• [Your goal] In total, how many lines of the data contain the word "right"? Only that number is wanted.

'''

Lemma pending_delivered n id r l :
  reached n -> drained (committed n.1) -> t_transfers (committed n.1) !! id = Some r -> tr_status r = "pending_risk" ->
  accepted_as id r l -> told (committed n.1) (requested_draft l) -> plain_policy r ->
  printable_time (requestedAt (lc_transfer l)) -> instant (requestedAt (lc_transfer l)) mod 1000 = 0 ->
  exists oid m env, carried n oid m env /\ assessed_by id r oid (Value m) (riskPolicyVersion l).
Proof.
  intros Hn Hd Hr Hs Hl Ht Hp Hpr Hmod. pose proof (aa_wf _ _ _ Hl) as Hw.
  unfold plain_policy in Hp. rewrite (aa_policy _ _ _ Hl) in Hp. cbn in Hp.
  destruct (Requested_ok l Hw (aa_status _ _ _ Hl) Hpr) as [_ Hdw].
  destruct (told_carried n (requested_draft l) requested_fields) as (oid & m & fields & v' & at_ & HC & Hdoc & HR); try done.
  { apply requested_consumable; [done|apply Hl|done|done]. }
  { cbn. pose proof Hw as ((_ & _ & Hsh)%lifecycle_validate_Ok & _). unfold status_shape in Hsh. rewrite (aa_status _ _ _ Hl) in Hsh.
    destruct Hsh as [-> _]. done. }
  eexists oid, m, _. split; [exact HC|]. intros w s h policy current Hrw Hrow Hread Hin Hhs Hf Hh Hpol.
  pose proof (ParseRequested_reordered (uuid_text oid) _ _ _ at_ _ Hdoc HR (ParseRequested_Requested _ l Hw (aa_status _ _ _ Hl) Hpr)) as HP.
  destruct HC as (_ & _ & HE & _). destruct (pending_assessed w s id r current h (mkEnvelope (uuid_text oid) (with_document (requested_draft l) v' at_)) oid (observed l)
    policy Hrw Hhs Hf Hh) as (w' & HW & Hmv).
  { split; [exact Hrow|exact Hread|exact HP| |exact Hpol|done|exact Hin].
    eapply accepted_agrees; [by apply reachable_inv|exact Hrow|by apply record_lifecycle_Ok|exact Hl|done|done]. }
  eexists _, w'. split; [|exact Hmv]. unfold risk_handleRecord, handleRecord. rewrite HE. cbn [draft with_document eventType requested_draft].
  change (knownEventType RequestedType) with true. change (risk_owned RequestedType) with true. cbn [negb].
  rewrite HW. done.
Qed.

(** The transaction worker ends the transfer when it handles the message. *)
Definition settled_by (id : UUID) (r : TransferRow) (oid : UUID) (text : string) : Prop :=
  forall w s now current,
    reachable w -> t_transfers (committed w) !! id = Some r -> record_lifecycle (scan_lifecycle id r) = Ok current ->
    t_inbox (committed w) !! (TransactionWorker.consumerName, oid) = None ->
    healthy s -> generates_fresh s (committed w) -> IsZero now = false -> accounts_fit (committed w) id r ->
    printable_time (requestedAt (lc_transfer current)) ->
    exists env w', transaction_handleRecord (fun e => TransactionWorker.Handle now e s) text w =
        (Ok (env, true), w') /\
      exists r', t_transfers (committed w') !! id = Some r' /\ moves r r' /\
        (tr_status r' = "completed" \/ tr_status r' = "failed" /\ source_short (committed w) r).

(** An approval in a message the worker reads. *)
Lemma approval_settles id r oid text env :
  tr_status r = "approved" -> ParseEnvelope text = Ok env -> eventID env = uuid_text oid ->
  (forall current, represents id r current -> approval env id current) -> settled_by id r oid text.
Proof.
  intros Hs HE Hid Happ w s now current Hrw Hrow Hread Hin Hhs Hf Hnow Hfit Hpt.
  pose proof (record_lifecycle_Ok _ _ _ Hread) as Hrep. pose proof (Happ _ Hrep) as Hap.
  destruct (approved_settled w s id r current env oid now) as (w' & HW & Hmv); try done.
  { split; try done. pose proof (rp_status _ _ _ Hrep) as E. rewrite Hs in E. by destruct (lc_status current). }
  exists env, w'. split; [|exact Hmv]. unfold transaction_handleRecord, handleRecord. rewrite HE.
  assert (eventType (draft env) = RiskAssessedType \/ eventType (draft env) = ReviewDecidedType) as Hty.
  { destruct Hap as [_ [(a & Hp & _)|(rd & Hp & _)]]; [left; by eapply assessed_event|right; by eapply decided_event]. }
  rewrite knownEventType_owned by tauto. assert (transaction_owned (eventType (draft env)) = true) as -> by by destruct Hty as [-> | ->].
  cbn [negb]. by rewrite HW.
Qed.

(** Who closed the review of the transfer, written without escapes. *)
Definition plain_decider (d : DB) (id : UUID) : Prop :=
  forall rv subject, t_reviews d !! id = Some rv -> rv_decided_by rv = Some subject -> all_bytes kept_byte subject = true.

Lemma approved_delivered n id r :
  reached n -> drained (committed n.1) -> t_transfers (committed n.1) !! id = Some r -> tr_status r = "approved" ->
  plain_policy r -> plain_decider (committed n.1) id ->
  exists oid m env, carried n oid m env /\ settled_by id r oid (Value m).
Proof.
  intros Hn Hd Hr Hs Hp Hdec. destruct (reached_facts _ Hn) as (_ & Htold & _).
  destruct (proj2 (Htold _ _ Hr) Hs) as (l & e & Hl & He & Hdw & Ht). pose proof (ap_wf _ _ _ Hl) as Hw.
  pose proof (plain_trim _ Hp) as Hpt. pose proof (ap_policy _ _ _ Hl) as Hpol. rewrite Hpt in Hpol.
  assert (Hle : lc_version l <= MaxInt64) by (destruct Hw as (_ & _ & Hv); int64_lia).
  assert (Hnc : lc_status l <> StatusCompleted) by (by rewrite (ap_status _ _ _ Hl)).
  destruct He as [ev at0 ca -> Hver Hev Hcodes Hdc Hpv Hca|subject at0 rv -> Hver Hne Hsa Hsl Hrv Hby].
  - destruct (told_carried n (assessed_draft l ev at0 ca) assessed_fields) as (oid & m & fields & v' & at_ & HC & Hdoc & HR); try done.
    { apply assessed_consumable; try done. rewrite Hpol. exact Hp. }
    eexists oid, m, _. split; [exact HC|]. destruct HC as (_ & _ & HE & _). eapply approval_settles; [done|exact HE|done|].
    intros current Hrep. split; [cbn; by rewrite (ap_version _ _ _ Hl), (rp_version _ _ _ Hrep)|]. left.
    eexists. split; [eapply ParseRiskAssessed_reordered; [exact Hdoc|exact HR|apply ParseRiskAssessed_RiskAssessed; try done]|].
    + by rewrite (ap_status _ _ _ Hl), Hdc.
    + cbn. split_and!; [apply Hl|done|]. by rewrite Hpol, (rp_policy _ _ _ Hrep), Hpt.
  - destruct (told_carried n (decided_draft l subject at0) decided_fields) as (oid & m & fields & v' & at_ & HC & Hdoc & HR); try done.
    { apply decided_consumable; [done|by eapply Hdec|done]. }
    eexists oid, m, _. split; [exact HC|]. destruct HC as (_ & _ & HE & _). eapply approval_settles; [done|exact HE|done|].
    intros current Hrep. split; [cbn; by rewrite (ap_version _ _ _ Hl), (rp_version _ _ _ Hrep)|]. right.
    eexists. split; [eapply ParseReviewDecided_reordered; [exact Hdoc|exact HR|apply ParseReviewDecided_ReviewDecided; try done]|].
    + left. apply Hl.
    + cbn. split; [apply Hl|]. by rewrite (ap_status _ _ _ Hl).
Qed.

End Pipeline.

(** ** Properties *)


(** ** A concrete delivery *)

Lemma reached_ordered : reached ordered.
Proof. exists opening, ∅. split; [exact opening_initial|exact order_run]. Qed.

Lemma reached_order : reachable after_order.
Proof. apply (reachable_step _ _ reached_opening), accept_step; [by apply order_typed|reflexivity..]. Qed.

Definition due_check (t0 : Z) (d : DB) : bool :=
  forallb (fun x => eligible (mkTime t0 0) x.2) (map_to_list (unpublished d)).

Lemma due_check_sound t0 d : due_check t0 d = true -> forall oid o, unpublished d !! oid = Some o -> due t0 o.
Proof.
  intros Hall oid o Ho. unfold due_check in Hall. rewrite forallb_forall in Hall.
  apply elem_of_map_to_list, list_elem_of_In, Hall in Ho. exact Ho.
Qed.

(** A stored event that is the given one. *)
Definition told_check (d : DB) (e : Draft) : bool :=
  match stored_json (payload e) with
  | Some stored =>
      match outbox_row 1 sample_now stored e with
      | Some r0 => existsb (fun x => bool_decide (event_columns x.2 = event_columns r0)) (map_to_list (t_outbox d))
      | None => false
      end
  | None => false
  end.

Lemma told_check_sound d e : told_check d e = true -> told d e.
Proof.
  unfold told_check. destruct (stored_json (payload e)) as [stored|] eqn:Es; [|discriminate].
  destruct (outbox_row 1 sample_now stored e) as [r0|] eqn:Er; [|discriminate].
  intros ([oid o] & Hin & Hc%bool_decide_eq_true)%existsb_exists. exists oid, o.
  split; [by apply elem_of_map_to_list, list_elem_of_In|]. exists 1, sample_now, stored, r0. exact (conj Es (conj Er Hc)).
Qed.

Lemma small_wf : lifecycle_wf small.
Proof.
  assert (Hi : forall z, bool_decide (in_int64 z) = true -> in_int64 z) by (intros z; apply bool_decide_eq_true).
  split; [vm_compute; reflexivity|]. split; [split; [vm_compute; reflexivity|split; [apply Hi; reflexivity|reflexivity]]|apply Hi; reflexivity].
Qed.

Definition small_row_check (r : TransferRow) (l : Lifecycle) : bool :=
  bool_decide (tr_status r = "pending_risk") && bool_decide (tr_policy r = Some "risk-v1") &&
  bool_decide (tr_requester r = id_requester) && bool_decide (uuid_text (tr_source r) = sourceAccountID (lc_transfer small)) &&
  bool_decide (uuid_text (tr_destination r) = destinationAccountID (lc_transfer small)) &&
  bool_decide (tr_currency r = currency_String (currency (transfer_amount (lc_transfer small)))) &&
  bool_decide (tr_amount r = 10) && bool_decide (tr_requested_at r = stored_time sample_now).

'''

• [Result of the task] 2